Ratjani and his partners own 15 hotels in New York and New Jersey, including the Comfort Inn off the Gowanus Expressway in Brooklyn’s Sunset Park. The vacant lot at 2590 Stillwell Avenue was purchased for $1.9 million in 2007, according to Property Shark. The property is conveniently located off the Cropsey Ave/Coney Island exit of the Belt Parkway. The area is technically on the border of Gravesend and Bath Beach, though frequently identified as part of Coney Island. The closest subway stop is Bay 50th, one stop from Coney’s Stillwell Terminal, on the D line.
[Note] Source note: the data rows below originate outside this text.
Lemma passed_ok names ms : length ms = length names -> passed (zip_with mkSubject names ms) = bool_decide (Forall (fun m => PASS_MARKS <= m) ms).
Proof.
  revert names. induction ms as [|m ms IH]; intros [|x names] Hl; try done. cbn [zip_with passed marks].
  destruct (Z.ltb_spec m PASS_MARKS) as [Hlt|Hge].
  - symmetry. apply bool_decide_eq_false. intros H%Forall_cons. lia.
  - rewrite IH by (by injection Hl). apply bool_decide_ext. rewrite Forall_cons. tauto.
Qed.

Lemma class_loop_ok names ts acc k : Forall (fun t => length (t_marks t) = length names) ts ->
  Z.abs acc + sum (Z.abs <$> all_marks ts) < 2 ^ 24 ->
  class_loop (record names <$> ts) (f_of_int acc) k = (f_of_int (acc + sum (all_marks ts)), k + Z.of_nat (length (filter passes ts))).
Proof.
  intros Hl. revert acc k. induction Hl as [|t ts Ht _ IH]; intros acc k Ha; cbn [class_loop fmap list_fmap].
  { cbn. by rewrite !Z.add_0_r. }
  unfold all_marks in *. cbn [mbind list_bind] in *. rewrite abs_app in Ha. rewrite sum_app. fold (all_marks ts) in *.
  pose proof (sum_abs (t_marks t)) as [H1 H2]. pose proof (sum_abs (all_marks ts)) as [H3 H4].
  cbn [record total subjects]. rewrite fadd_int by lia. fold (fmap (record names) ts). rewrite IH by lia. rewrite passed_ok by done.
  f_equal; [by rewrite Z.add_assoc|]. destruct (decide (passes t)) as [Hp|Hp].
  - rewrite bool_decide_true by done. rewrite filter_cons_True by done. cbn [length]. lia.
  - rewrite bool_decide_false by done. by rewrite filter_cons_False.
Qed.

(** ** Lemmas: the session *)

Definition typed_in (cs : list choice) : list token := cs ≫= tokens.

Lemma length_typed_in cs : (length cs <= length (typed_in cs))%nat.
Proof. unfold typed_in. induction cs as [|c cs IH]; [done|]. cbn [mbind list_bind]. rewrite length_app. destruct c; simpl in *; lia. Qed.
Lemma display_rows_ok xs index fuel : Forall good_sheet xs -> (length xs < fuel)%nat ->
  display_rows nan_text fuel names index (String.concat "" (sheet_row <$> xs)) = Done (sheet_reports index xs).
Proof.
  intros Hx. revert index fuel. induction Hx as [|x xs Hx _ IH]; intros index [|fuel] Hf; try (cbn in Hf; lia); [done|].
  rewrite fmap_cons, concat_cons. destruct (sheet_line x Hx) as (l & Hl & Hn & Hs).
  cbn [display_rows]. destruct (sheet_row x +:+ String.concat "" (sheet_row <$> xs)) as [|c r] eqn:He.
  { rewrite Hl in He. by destruct l. }
  rewrite <- He, Hl, str_app_assoc, fgets_line by done. cbn [fst snd]. rewrite <- Hl, display_row_ok by done.
  cbn [mbind outcome_bind length] in *. by rewrite IH by lia.
Qed.

Lemma rows_length xs : (length xs <= strlen (String.concat "" (sheet_row <$> xs)))%nat.
Proof using Type.
  clear Hnan. induction xs as [|x xs IH]; [cbn; lia|]. rewrite fmap_cons, concat_cons, strlen_app. cbn [length].
  assert (0 < strlen (sheet_row x))%nat; [|lia]. unfold sheet_row, export_row. rewrite !strlen_app. cbn [strlen]. lia.
Qed.

Lemma display_file_ok xs : good_names -> Forall good_sheet xs ->
  display nan_text (export_header names +:+ String.concat "" (sheet_row <$> xs)) = Done (sheet_reports 1 xs).
Proof.
  intros Hg Hx. unfold display. pose proof (header_ok Hg) as Hh. destruct Hg as (Hn & _ & Hl).
  assert (Forall field names) as Hf by (eapply Forall_impl; [exact Hn|by intros ? []]).
  assert (exists l, export_header names = l +:+ nl /\ str_all (fun a => negb (is_newline a)) l = true) as (l & He & Hnl).
  { exists ("Name,Roll No," +:+ body names "Total,Average"). rewrite export_header_body, str_app_assoc. split; [done|].
    rewrite str_all_app. by apply body_newline. }
  destruct (export_header names +:+ _) as [|c r] eqn:Hc; [rewrite He in Hc; by destruct l|]. rewrite <- Hc, He, str_app_assoc.
  rewrite fgets_line; [|done|rewrite He, strlen_app in Hl; unfold MAX_LINE_LEN in *; cbn [strlen nl] in Hl; lia].
  cbn [fst snd]. rewrite <- He, Hh. cbn [mbind outcome_bind]. apply display_rows_ok; [done|]. pose proof (rows_length xs). lia.
Qed.
End sheets.

(** *** Roll numbers *)

Lemma not_duplicate l r : isRollNoDuplicate l r = Done false -> r ∉ (RollNO <$> l).
Proof.
  induction l as [|x l IH]; cbn; [set_solver|]. destruct (RollNO x) as [a|] eqn:Ha, r as [b|]; cbn; try done.
  destruct (Z.eqb_spec a b) as [|Hne]; [done|]. intros Hd. rewrite not_elem_of_cons. split; [congruence|by apply IH].
Qed.

(** the table is left alone *)
Definition keeps {A} (m : cmd state A) : Prop := forall s a s', m s = Done (a, s') -> studentList s' = studentList s.

Lemma keeps_bind {A B} (m : cmd state A) (f : A -> cmd state B) : keeps m -> (forall a, keeps (f a)) -> keeps (m ≫= f).
Proof. intros Hm Hf s b s' (a & s1 & H1 & H2)%cmd_bind_Done. rewrite (Hf _ _ _ _ H2). by eapply Hm. Qed.

Lemma keeps_modify f : (forall s, studentList (f s) = studentList s) -> keeps (modify f).
Proof. intros Hf s a s' [= _ <-]. apply Hf. Qed.

Lemma keeps_ret {A} (a : A) : keeps (mret a).
Proof. by intros s b s' [= _ <-]. Qed.

Lemma keeps_get : keeps get.
Proof. by intros s b s' [= _ <-]. Qed.

Lemma keeps_lift {A} (m : outcome A) : keeps (lift m).
Proof. intros s b s'. unfold lift. destruct m; [|done..]. by intros [= _ <-]. Qed.

Lemma keeps_undef {A} : keeps (undef (A := A)).
Proof. done. Qed.

Ltac keeps_tac :=
  repeat first
    [ apply keeps_ret | apply keeps_get | apply keeps_lift | apply keeps_undef
    | apply keeps_modify; intros; reflexivity
    | apply keeps_bind; [|intros ?]
    | progress unfold print, scan_d, scan_word, known, getchar
    | case_match ].

Lemma keeps_read_marks names t : keeps (read_marks names t).
Proof. revert t. induction names as [|n names IH]; intros t; cbn [read_marks]; keeps_tac. apply IH. Qed.

Lemma keeps_read_names n i : keeps (read_subject_names n i).
Proof. revert i. induction n as [|n IH]; intros i; cbn [read_subject_names]; unfold read_subject_name; keeps_tac. apply IH. Qed.

Lemma keeps_first fopen_ok : keeps (first_student fopen_ok).
Proof. unfold first_student. keeps_tac; apply keeps_read_names. Qed.

Definition rolls_distinct (s : state) : Prop := NoDup (RollNO <$> studentList s).

(** what holds when a command returns *)
Definition post {A} (m : cmd state A) (s : state) (P : state -> Prop) : Prop := forall a s', m s = Done (a, s') -> P s'.

Lemma post_keeps {A B} (m : cmd state A) (f : A -> cmd state B) s P : keeps m ->
  (forall a s1, studentList s1 = studentList s -> post (f a) s1 P) -> post (m ≫= f) s P.
Proof. intros Hm Hf b s' (a & s1 & H1 & H2)%cmd_bind_Done. eapply Hf; [|done]. by eapply Hm. Qed.

Lemma post_last {A} (m : cmd state A) s P : keeps m -> (forall s1, studentList s1 = studentList s -> P s1) -> post m s P.
Proof. intros Hm Hp a s' H. apply Hp. by eapply Hm. Qed.

Lemma post_get {B} (f : state -> cmd state B) s P : post (f s) s P -> post (get ≫= f) s P.
Proof. done. Qed.

Ltac skip := first [apply post_get | apply post_keeps; [by keeps_tac|intros ? ? ?]].

Lemma store_distinct fopen_ok name roll s : roll ∉ (RollNO <$> studentList s) -> rolls_distinct s ->
  post (store_student fopen_ok name roll) s rolls_distinct.
Proof.
  intros Hr Hd. unfold store_student. do 3 skip. apply post_keeps; [apply keeps_read_marks|]. intros p s4 H4.
  intros b s' (? & s5 & [= _ <-] & H5)%cmd_bind_Done. revert b s' H5. apply post_get, post_last; [by keeps_tac|].
  intros s6 H6. unfold rolls_distinct. rewrite H6. cbn [studentList set_students].
  rewrite fmap_app. apply NoDup_app. unfold rolls_distinct in Hd. replace (studentList s4) with (studentList s) by congruence.
  split_and!; [done| |apply NoDup_singleton]. intros y Hy ->%list_elem_of_singleton. done.
Qed.

Lemma add_distinct room fopen_ok s : rolls_distinct s -> post (AddStudent room fopen_ok) s rolls_distinct.
Proof.
  intros Hd. unfold AddStudent. skip. case_match; [by intros ? ?|]. do 6 skip.
  intros b s' (d & s8 & H8 & H9)%cmd_bind_Done. revert b s' H9. unfold lift in H8.
  destruct (isRollNoDuplicate _ _) as [d'| |] eqn:Hdup; [|done..]. injection H8 as <- <-.
  match goal with |- forall b s', _ ?s9 = _ -> _ => assert (studentList s9 = studentList s) as Hs by congruence end.
  destruct d'; [apply post_last; [by keeps_tac|]; intros sx Hsx; unfold rolls_distinct in *; congruence|].
  apply not_duplicate in Hdup. rewrite Hs in Hdup. apply post_keeps; [case_match; [apply keeps_first|apply keeps_ret]|]. intros go_on s9 H9.
  destruct (negb go_on); [apply post_last; [by keeps_tac|]; intros sx Hsx; unfold rolls_distinct in *; congruence|].
  assert (studentList s9 = studentList s) as Hs9 by congruence. apply store_distinct; unfold rolls_distinct; by rewrite Hs9.
Qed.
There are currently no hotels in the Coney Island area and it’s been many decades since a new one opened. On Stillwell Avenue at Mermaid, the long-shuttered Terminal Hotel across from Stillwell Terminal was constructed in 1904 and housed a hotel by 1930 and perhaps as early as 1915 when the subway station opened. In the 1940s, it had a popular grill with live music, but by the 1960s and ’70s had deteriorated into a flophouse and was condemned.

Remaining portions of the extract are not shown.